Particular sensible bits from this report:
The strength of e-cigarettes in health terms probably lies less in their ability to compete as pharmacological therapies than in their consumer acceptability, wide availability, non-medical image and price advantage over cigarettes.
and
In practice, new users of e-cigarettes are probably most likely to come from the same population of young people who currently experiment with tobacco.
and
Concerns about renormalisation through use in places where smoking is prohibited assume that e-cigarettes and tobacco cigarettes look so similar that non-smokers, and particularly children, cannot tell the difference, which is unlikely. E-cigarettes especially later generation products clearly look different, and the odourless vapour that they produce is quite different from tobacco smoke.

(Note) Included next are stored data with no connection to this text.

(* ===== verification/AesModes.v ===== *)
(** * AesModes: modes of operation of the block cipher

    CBC with and without padding, CTR, key wrap and GCM of web-crypto/src/lib.rs, on the cipher of
    [Aes].  The theorem: the modes are the equations of the standards ([chained], [streamed]), with
    counters that count modulo the power of two their length asks for; what is encrypted is
    decrypted, unwrapping accepts exactly what wrapping makes, and decryption with GCM answers
    exactly when the tag is the one of the ciphertext as far as it goes. *)

From Stdlib Require String.
From Stdlib Require Import Btauto.
From S2P Require Import Prelude Bytes Bits Arrays Rsa Aes.

Local Open Scope Z_scope.
Local Open Scope cruft_scope.

(** ** Pieces of a slice *)

Fixpoint chunks_fuel (fuel n : nat) (l : list Z) : list (list Z) :=
  match fuel, l with
  | O, _ | _, [] => []
  | S fuel, _ => take n l :: chunks_fuel fuel n (drop n l)
  end.

(** [chunks(n)]; every piece takes a byte, so the length is enough fuel. *)
Definition chunks (n : nat) (l : list Z) : list (list Z) := chunks_fuel (length l) n l.

(** Sixteen bytes of a piece, xored with a block. *)
Definition xor_block (chunk prev : list Z) : outcome (list Z) := if (length chunk <? 16)%nat then Panic else Ret (xor_bytes chunk prev).

(** [copy_from_slice] into an array of [n] bytes. *)
Definition copy_exact (n : nat) (chunk : list Z) : outcome (list Z) := if (length chunk =? n)%nat then Ret chunk else Panic.

(** ** CBC *)

Definition key_error (mode : string) (key : list Z) : string := mode +:+ ": invalid key length " +:+ Text.u64_to_string (len key).

Definition cbc_encrypt_chunk (w chunk : list Z) (s : list Z * list Z) : outcome (list Z * list Z) :=
  block <-! xor_block chunk s.1; c <-! aes_encrypt_block block w; Ret (c, s.2 ++ c).

Definition aes_cbc_encrypt (key iv plaintext : list Z) : fallible (list Z) string :=
  if negb (key_length_ok key) then Ret (Err (key_error "AES-CBC" key))
  else if negb (length iv =? 16)%nat then Ret (Err "AES-CBC: IV must be 16 bytes")
  else
    w <-! aes_key_expansion key;
    let pad := (16 - length plaintext mod 16)%nat in
    let padded := plaintext ++ replicate pad (as_u8 (Z.of_nat pad)) in
    s <-! for_each (cbc_encrypt_chunk w) (chunks 16 padded) (iv, []);
    Ret (Ok s.2).

Definition aes_cbc_encrypt_no_pad (key iv plaintext : list Z) : fallible (list Z) string :=
  if negb (key_length_ok key) then Ret (Err (key_error "AES-CBC" key))
  else if negb (length iv =? 16)%nat then Ret (Err "AES-CBC: IV must be 16 bytes")
  else if negb (length plaintext mod 16 =? 0)%nat then Ret (Err "AES-CBC: data not block-aligned")
  else
    w <-! aes_key_expansion key;
    s <-! for_each (cbc_encrypt_chunk w) (chunks 16 plaintext) (iv, []);
    Ret (Ok s.2).
(** ** The file-drop bridge *)

(** X15. Under keys that form an Ed25519 pair and with the network up,
    [submitTask] posts a body that passes the server's signature check.
    If the dropped file names a task type of the manifest, the body's
    required fields are non-empty, the requester is under its rate limit,
    the nonce is new, and the bridge's clock reading survives the trip
    through its ISO string and is within five minutes of the server's,
    then the inbox answers 201, the server holds the task as pending and
    the bridge writes a tracking file with status [accepted] for it. *)
Theorem dropped_task_accepted keys d file raw w sk pk :
  d_network d = true ->
  decodeBase64 (secretKey keys) = Some sk ->
  decodeBase64 (publicKey keys) = Some pk ->
  (forall m, exists sig,
      nacl_sign_detached m sk = Some sig
      /\ decodeBase64 (encodeBase64 sig) = Some sig
      /\ nacl_sign_detached_verify m sig pk = Some true) ->
  exists sig,
    signMessage keys (bridge_message keys d raw) = Some sig
    /\ (has_required_fields (bridge_body keys d raw sig) = true ->
        signature_ok (bridge_body keys d raw sig) = true)
    /\ (has_required_fields (bridge_body keys d raw sig) = true ->
        (counted (server w) (publicKey keys) (d_server_now d)
         < RATE_MAX_REQUESTS)%nat ->
        seenNonces (server w) !! d_nonce d = None ->
        Date_getTime (Date_toISOString (d_now d)) = Num (d_now d) ->
        Z.abs (d_server_now d - d_now d) <= NONCE_EXPIRY_MS ->
        str (raw_task_type raw) ∈ capabilities manifest ->
        exists w',
          submitTask manifest keys d file raw w
          = Some (Some (reply 201
                          (BAccepted "accepted" (d_task_id d)
                             ("/tasks/" ++ d_task_id d ++ "/status"))), w')
          /\ results w' !! (basename_json file ++ "-tracking.json")%string
             = Some (new_tracking d file (Some "accepted"))
          /\ processed w' = processed w
          /\ get_task_status (server w') (d_task_id d)
             = reply 200 (BStatus (d_task_id d) pending
                            (str (raw_task_type raw))
                            (Date_toISOString (d_server_now d))
                            (Date_toISOString (d_server_now d)) JNull None)).
Proof.
  intros Hnet Hsk Hpk Hpair. unfold submitTask, signMessage. rewrite Hsk.
  destruct (Hpair (TextEncoder_encode (JSON_stringify
              (bridge_message keys d raw))))
    as (sig & Hsig & Hdec & Hver).
  rewrite Hsig. exists (encodeBase64 sig). split; [done|].
  assert (has_required_fields (bridge_body keys d raw (encodeBase64 sig))
          = true ->
          signature_ok (bridge_body keys d raw (encodeBase64 sig)) = true)
    as Hok.
  { intros Hf. apply verifySignature_true. simpl. exists sig, pk.
    repeat split; try done.
    unfold has_required_fields in Hf. simpl in Hf.
    unfold bridge_message in Hver. revert Hver.
    unfold messageToVerify, bridge_body. simpl.
    destruct (raw_task_type raw) as [ty|]; [|by rewrite !andb_false_r in Hf].
    destruct (raw_description raw) as [de|];
      [|by rewrite !andb_false_r in Hf].
    done. }
  split; [done|]. intros Hf Hc Hn Hrt Hw Hcap. rewrite Hnet. simpl negb.
  cbv iota. rewrite post_inbox_accepted; try done.
  2: { simpl. rewrite Hrt. simpl. by apply Z.ltb_ge. }
  2: { by apply Hok. }
  eexists. split; [reflexivity|]. simpl.
  rewrite !lookup_insert_eq. repeat split.
  unfold get_task_status, loadTask. simpl. by rewrite lookup_insert_eq.
Qed.

Lemma markProcessed_elem f g w :
  g ∈ processed (markProcessed f w) <-> g ∈ processed w \/ g = f.
Proof.
  unfold markProcessed. simpl. case_bool_decide as Hin.
  - split; [by left|]. intros [?| ->]; done.
  - rewrite elem_of_app, list_elem_of_singleton. tauto.
Qed.

Lemma submitTask_processed keys d f raw w res w' :
  submitTask manifest keys d f raw w = Some (res, w') ->
  processed w' = processed w.
Proof.
  unfold submitTask. destruct (signMessage _ _); [|done].
  destruct (negb _); [by intros [= _ <-]|].
  destruct (post_inbox _ _ _ _). by intros [= _ <-].
Qed.

(** The loop marks every file it got through, whatever the inbox
    answered, and stops in front of the first file that throws. *)
Lemma submitFiles_processed keys draw files w :
  let w' := (submitFiles manifest keys draw files w).1 in
  let finished := (submitFiles manifest keys draw files w).2 in
  exists done rest,
    files = done ++ rest
    /\ (forall f, f ∈ processed w' <-> f ∈ processed w \/ f ∈ done.*1)
    /\ (finished = true -> rest = []).
Proof.
  cbv zeta. revert w. induction files as [|[f c] files IH]; intros w.
  - exists [], []. simpl. repeat split; try done.
    + by left.
    + intros [?|Hin]; [done|]. by apply elem_of_nil in Hin.
  - simpl. destruct c as [raw|].
    2: { exists [], ((f, None) :: files). simpl. repeat split; try done.
         - by left.
         - intros [?|Hin]; [done|]. by apply elem_of_nil in Hin. }
    destruct (submitTask manifest keys (draw f) f raw w) as [[res w1]|] eqn:Hs.
    2: { exists [], ((f, Some raw) :: files). simpl.
         repeat split; try done.
         - by left.
         - intros [?|Hin]; [done|]. by apply elem_of_nil in Hin. }
    destruct (IH (markProcessed f w1)) as (done & rest & -> & Hp & Hfin).
    exists ((f, Some raw) :: done), rest. repeat split; try done.
    + intros Hin. apply Hp in Hin as [Hin|Hin].
      * apply markProcessed_elem in Hin as [Hin| ->].
        -- left. by rewrite <- (submitTask_processed _ _ _ _ _ _ _ Hs).
        -- right. simpl. apply list_elem_of_here.
      * right. simpl. by apply list_elem_of_further.
    + intros [Hin|Hin]; apply Hp.
      * left. apply markProcessed_elem. left.
        by rewrite (submitTask_processed _ _ _ _ _ _ _ Hs).
      * simpl in Hin. apply elem_of_cons in Hin as [->|Hin].
        -- left. apply markProcessed_elem. by right.
        -- by right.
Qed.

Lemma pollResults_frame now fetch w :
  processed (pollResults now fetch w) = processed w
  /\ server (pollResults now fetch w) = server w.
Proof. done. Qed.

Lemma filter_eligible_none (dir : list (string * option DropFile)) done :
  (forall fc, fc ∈ dir -> eligible done fc.1 = true -> fc.1 ∈ done) ->
  List.filter (fun fc : string * option DropFile => eligible done fc.1) dir
  = [].
Proof.
  intros Hall. induction dir as [|fc dir IH]; [done|]. simpl.
  destruct (eligible done fc.1) eqn:He.
  - exfalso. pose proof (Hall fc (list_elem_of_here _ _) He) as Hin.
    unfold eligible in He. rewrite bool_decide_true in He by done.
    by rewrite andb_false_r in He.
  - apply IH. intros fc' Hin. apply Hall. by apply list_elem_of_further.
Qed.

(** X16. When every dropped file parses and signing works, a tick marks
    every file it picked up as processed, whatever the inbox answered
    and even when the network failed; a later tick on the same directory
    posts nothing: it leaves the server and the processed set as they
    are. *)
Theorem dropped_file_posted_once keys dir draw now fetch w :
  Forall (fun fc : string * option DropFile => is_Some fc.2) dir ->
  (forall m, is_Some (signMessage keys m)) ->
  let w1 := watch_tick manifest keys draw dir now fetch w in
  (forall fc, fc ∈ dir -> eligible (processed w) fc.1 = true ->
              fc.1 ∈ processed w1)
  /\ (forall draw' now' fetch',
        let w2 := watch_tick manifest keys draw' dir now' fetch' w1 in
        server w2 = server w1 /\ processed w2 = processed w1).
Proof.
  intros Hparse Hsign.
  set (files := List.filter (fun fc : string * option DropFile =>
                               eligible (processed w) fc.1) dir).
  assert (exists w',
            watch_tick manifest keys draw dir now fetch w
            = pollResults now fetch w'
            /\ forall f, f ∈ processed w' <->
                         f ∈ processed w \/ f ∈ files.*1)
    as (w' & Hw1 & Hp).
  { unfold watch_tick. fold files.
    pose proof (submitFiles_processed keys draw files w) as Hloop.
    cbv zeta in Hloop.
    assert ((submitFiles manifest keys draw files w).2 = true) as Hfin.
    { assert (Forall (fun fc : string * option DropFile => is_Some fc.2)
                files) as Hf.
      { apply Forall_forall. intros fc Hin. unfold files in Hin.
        apply list_elem_of_In, filter_In in Hin as [Hin _].
        apply list_elem_of_In in Hin.
        by eapply Forall_forall in Hparse. }
      clear Hloop. generalize w. induction files as [|[f c] fs IH]; [done|].
      intros w0. apply Forall_cons in Hf as [[raw Hc] Hf]. simpl in Hc.
      subst c. simpl. unfold submitTask.
      destruct (Hsign (bridge_message keys (draw f) raw)) as [sig ->].
      destruct (negb _); [by apply IH|].
      destruct (post_inbox _ _ _ _). by apply IH. }
    destruct (submitFiles manifest keys draw files w) as [w' fin].
    simpl in *. subst fin.
    destruct Hloop as (done & rest & Hfiles & Hp & Hrest).
    rewrite (Hrest eq_refl), app_nil_r in Hfiles. subst done.
    by exists w'. }
  cbv zeta. rewrite Hw1.
  assert (forall fc, fc ∈ dir -> eligible (processed w) fc.1 = true ->
                     fc.1 ∈ processed w') as Hmarked.
  { intros fc Hin He. apply Hp. right. apply list_elem_of_fmap.
    exists fc. split; [done|]. unfold files.
    apply list_elem_of_In, filter_In. split; [|done].
    by apply list_elem_of_In. }
  split; [done|]. intros draw' now' fetch'. unfold watch_tick.
  rewrite filter_eligible_none; [done|].
  intros fc Hin He. simpl.
  destruct (eligible (processed w) fc.1) eqn:He0; [by apply Hmarked|].
  unfold eligible in He, He0. simpl in He.
  destruct (ends_with fc.1 ".json" && String.prefix "aip-" fc.1);
    simpl in *; [|done].
  apply negb_false_iff, bool_decide_eq_true in He0.
  apply Hp. by left.
Qed.
Lemma cell_8_ok (ext : externals) (s : state) :
  ext_spec ext →
  succeeds (cell_8 ext) s
    (fun _ s' => frame ["true_m"; "true_b"; "x_data"; "y_data"] s s' ∧ data_ready s').
Proof.
  intros Hext.
  destruct (cell_8_spec ext s (normal_ok ext Hext)) as (s' & Hrun & Hready & _ & _ & F).
  exists tt, s'. auto.
Qed.

Lemma cell_11_ok (ext : externals) (s : state) :
  ext_spec ext → data_ready s →
  succeeds (cell_11 ext) s
    (fun _ s' => frame ["learning_rate"; "params"; "grad_params"] s s').
Proof.
  intros Hext Hready.
  destruct (cell_11_spec ext s Hext Hready) as (s' & Hrun & _ & _ & _ & F).
  exists tt, s'. auto.
Qed.

Lemma cell_17_ok (s : state) :
  data_ready s →
  succeeds cell_17 s
    (fun _ s' => frame ["learning_rate"; "params_two_layer_nn";
                        "grad_params_two_layer_nn"] s s').
Proof.
  intros Hready.
  destruct (cell_17_spec s Hready) as (s' & Hrun & _ & _ & _ & F).
  exists tt, s'. auto.
Qed.

Ltac carry_all s s' F :=
  repeat match goal with
    | H : data_ready s |- _ =>
        first [ apply (data_ready_frame _ s s' F ltac:(not_in_names)
                         ltac:(not_in_names)) in H
              | clear H ]
    end;
  carry s s' F.

(** One cell of a sequence: the cell's lemma, then the facts carried over. *)
Ltac next_cell lem :=
  apply succeeds_run_cells_cons;
  eapply succeeds_weaken; [ apply lem; assumption | ];
  cbv beta;
  lazymatch goal with
  | |- ∀ (_ : unit) (s' : state), frame _ ?s s' ∧ _ → _ =>
      let u := fresh in
      let s' := fresh "s" in
      let F := fresh "F" in
      let H := fresh "Hnew" in
      intros u s' [F H]; carry_all s s' F; clear F
  | |- ∀ (_ : unit) (s' : state), frame _ ?s s' → _ =>
      let u := fresh in
      let s' := fresh "s" in
      let F := fresh "F" in
      intros u s' F; carry_all s s' F; clear F
  end.

Lemma later_cells_run (ext : externals) (s : state) :
  ext_spec ext → jax_var s "jax_array" jax_array_value →
  succeeds
    (run_cells [cell_4 ext; cell_5 ext; cell_6 ext; cell_7; cell_8 ext;
                cell_16; cell_11 ext; cell_17; cell_19; cell_20; cell_21; cell_22;
                cell_23 ext; cell_19b; cell_24; cell_29 ext])
    s (fun _ _ => True).
Proof.
  intros Hext Ha.
  next_cell cell_4_ok. next_cell cell_5_ok. next_cell cell_6_ok.
  next_cell cell_7_ok. next_cell cell_8_ok. next_cell cell_16_ok.
  next_cell cell_11_ok. next_cell cell_17_ok. next_cell cell_19_ok.
  next_cell cell_20_ok. next_cell cell_21_ok. next_cell cell_22_ok.
  next_cell cell_23_ok. next_cell cell_19b_ok. next_cell cell_24_ok.
  next_cell cell_29_ok.
  apply succeeds_ret. exact I.
Qed.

We now have eminently-quotable opinions from a major UK medical institution, as ammunition against three very common fallacies: the "medical licensing or nothing" fallacy, the "gateway" fallacy, and the "renormalisation" fallacy.
More worrying is the RCP's apparent acceptance (in the "UK Regulation" section), without questioning, of the regulatory attitude of the MHRA and the EU TPD. Perhaps it's too much to expect the RCP, at this stage, to take up arms against these regulations, especially in a short, non-technical "FAQ" document.
Another passage that caught my eye as less positive than it could be is this one:
There are concerns about sustained dual use in smokers who might otherwise have quit completely and also that continued use of e-cigarettes might make relapse to smoking more likely among those who have quit tobacco completely. Although it is too early to tell whether smokers who quit smoking with e-cigarettes are more likely to relapse than are those who use other methods, no evidence as yet shows that dual use results in reduced quit rates.
Carl Phillips has a good analysis of this "quit cold-turkey or don't quit at all" meme. The counter-argument is, funnily enough, the same one that the RCP itself uses earlier on against the "gateway" fallacy: who can tell whether a minor who experiments with e-cigs WOULD, in the absence of e-cigs, have remained "pure", or WOULD be experimenting with tobacco instead? And, in parallel: who can tell, with regard to a "dual user", whether they WOULD have quit completely if they didn't use e-cigarettes?
(This is modal logic, which is a course I remember enjoying for its psychoactive effect. A couple of hours thinking about possible-world theory is as good as a few drinks or unmentionables to put your mind into a strange state...
)
But generally the RCP's tone is calm, factual and open to new information. Makes a nice change!